◆ The records
..............................

(* ===== verification/Admin.v ===== *)
(** * The admin tool

    [cmd/admin/main.go]: one status request to a gateway's [AdminService].  The gRPC
    library is a parameter: whether a client can be made for an address, and what the
    call answers. *)

From Stdlib Require Import ZArith Lia String Ascii.
From stdpp Require Import base gmap strings list option.
From S2P Require Import Prelude Protocol Maps WorldOps Topology Redis Wire GatewayWire GatewayServer.

Open Scope Z_scope.
Open Scope list_scope.

(** ** [strings.EqualFold] *)

Definition lower (c : ascii) : ascii :=
  let n := nat_of_ascii c in if ((65 <=? n) && (n <=? 90))%nat then ascii_of_nat (n + 32) else c.

(** The encodings of the long s and the Kelvin sign, which fold to ASCII letters. *)
Definition long_s : string := of_bytes [197; 191]%nat.
Definition kelvin : string := of_bytes [226; 132; 170]%nat.

(** [strings.EqualFold(s, t)] for an ASCII text [t]. *)
Fixpoint EqualFold (s t : string) {struct t} : bool :=
  match t with
  | EmptyString => bool_decide (s = EmptyString)
  | String c t' =>
      match s with
      | String d s' =>
          if Ascii.eqb (lower c) (lower d) then EqualFold s' t' else
          if Ascii.eqb (lower c) "s" && HasPrefix s long_s then EqualFold (TrimPrefix s long_s) t' else
          if Ascii.eqb (lower c) "k" && HasPrefix s kelvin then EqualFold (TrimPrefix s kelvin) t' else false
      | EmptyString => false
      end
  end.

Definition isStatusAction (action : string) : bool := bool_decide (action = "状态") || EqualFold action "status".

(** ** The request *)

(** [pb.GatewayStatusResponse], as [GetGatewayStatus] of the gateway fills it. *)
Abbreviation StatusResponse := (bool * Z * string * list pb_NodeView)%type.

Definition formatGatewayStatus (response : option StatusResponse) : string :=
  match response with
  | None => ""
  | Some (_, _, summary, _) => summary
  end.

Inductive admin_err :=
  | ErrMoved (action : string)
  | ErrConnection
  | ErrQuery.

(** What the tool does on the network, prints and exits with. *)
Inductive admin_action :=
  | Connect (addr : string)
  | GetGatewayStatus_
  | Disconnect
  | PrintUsage
  | PrintLine (text : string)
  | PrintError (err : admin_err)
  | ExitWith (code : Z).

Section grpc.
Context (NewClient : string -> bool) (GetStatus : string -> option (option StatusResponse)).

Definition executeAdmin (addr action : string) : list admin_action * (admin_err + string) :=
  if negb (isStatusAction action) then ([], inl (ErrMoved action)) else
  if negb (NewClient addr) then ([Connect addr], inl ErrConnection) else
  match GetStatus addr with
  | None => ([Connect addr; GetGatewayStatus_; Disconnect], inl ErrQuery)
  | Some response => ([Connect addr; GetGatewayStatus_; Disconnect], inr (formatGatewayStatus response))
  end.

(** [args] are the arguments left by [flag.Parse]. *)
Definition admin_main (args : list string) : list admin_action :=
  match args with
  | [] => [PrintUsage; ExitWith 1]
  | action :: rest =>
      let addr := match rest with given :: _ => if isStatusAction action then given else GatewayAddr | [] => GatewayAddr end in
      let '(actions, result) := executeAdmin addr action in
      actions ++ match result with inl err => [PrintError err; ExitWith 1] | inr text => [PrintLine text] end
  end.

(** ** Properties *)

(** Only a status action goes to the network, and only to the address given with it;
    the tool prints one line or fails, never both, and every connection it made is
    closed. *)
Lemma admin_main_spec args :
  let actions := admin_main args in
  (forall addr, Connect addr ∈ actions -> exists action rest, args = action :: rest /\ isStatusAction action = true /\
     addr = default GatewayAddr (head rest)) /\
  (GetGatewayStatus_ ∈ actions <-> Disconnect ∈ actions) /\
  ((exists text, list.last actions = Some (PrintLine text) /\ ExitWith 1 ∉ actions) \/
   list.last actions = Some (ExitWith 1) /\ forall text, PrintLine text ∉ actions).
Proof.
  cbv zeta. destruct args as [|action rest]; [cbn; split; [set_solver|split; [set_solver|right; split; [done|set_solver]]]|].
  cbn [admin_main]. unfold executeAdmin. destruct (isStatusAction action) eqn:Ea; cbn [negb].
  2: { destruct rest; cbn; (split; [set_solver|split; [set_solver|right; split; [done|set_solver]]]). }
  assert (Haddr : match rest with given :: _ => given | [] => GatewayAddr end = default GatewayAddr (head rest)) by by destruct rest.
  rewrite Haddr. set (addr := default GatewayAddr (head rest)).
  destruct (NewClient addr); cbn [negb].
  - destruct (GetStatus addr) as [response|]; cbn; (split; [intros a Ha; exists action, rest; set_solver|split; [set_solver|]]).
    + left. eexists. split; [done|]. set_solver.
    + right. split; [done|]. set_solver.
  - cbn. split; [intros a Ha; exists action, rest; set_solver|]. split; [set_solver|]. right. split; [done|]. set_solver.
Qed.
End grpc.

(** "status" in any case, also with the long s; nothing else. *)
Lemma status_actions :
  isStatusAction "状态" = true /\ isStatusAction "STATUS" = true /\ isStatusAction (long_s +:+ "tatus") = true /\
  isStatusAction "stat" = false /\ isStatusAction "statuses" = false /\ isStatusAction "" = false.
Proof. vm_compute. done. Qed.

(** What a gateway answers is what the tool prints. *)
Lemma admin_prints_summary {S} {backend : gatewayBackend S} addr s response s' :
  GetGatewayStatus s = Some (response, s') ->
  admin_main (fun _ => true) (fun _ => Some (Some response)) ["status"; addr] =
    [Connect addr; GetGatewayStatus_; Disconnect; PrintLine response.1.2].
Proof. intros _. by destruct response as [[[ready version] summary] nodes]. Qed.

..............................

◆ What you should do
Find the line with "Definition executeAdmin (addr" in the entries above. Retype it and each line after it, exactly, through the line with "Disconnect], inl ErrQuery)", and stop there.

◆ Response
Definition executeAdmin (addr action : string) : list admin_action * (admin_err + string) :=
  if negb (isStatusAction action) then ([], inl (ErrMoved action)) else
  if negb (NewClient addr) then ([Connect addr], inl ErrConnection) else
  match GetStatus addr with
  | None => ([Connect addr; GetGatewayStatus_; Disconnect], inl ErrQuery)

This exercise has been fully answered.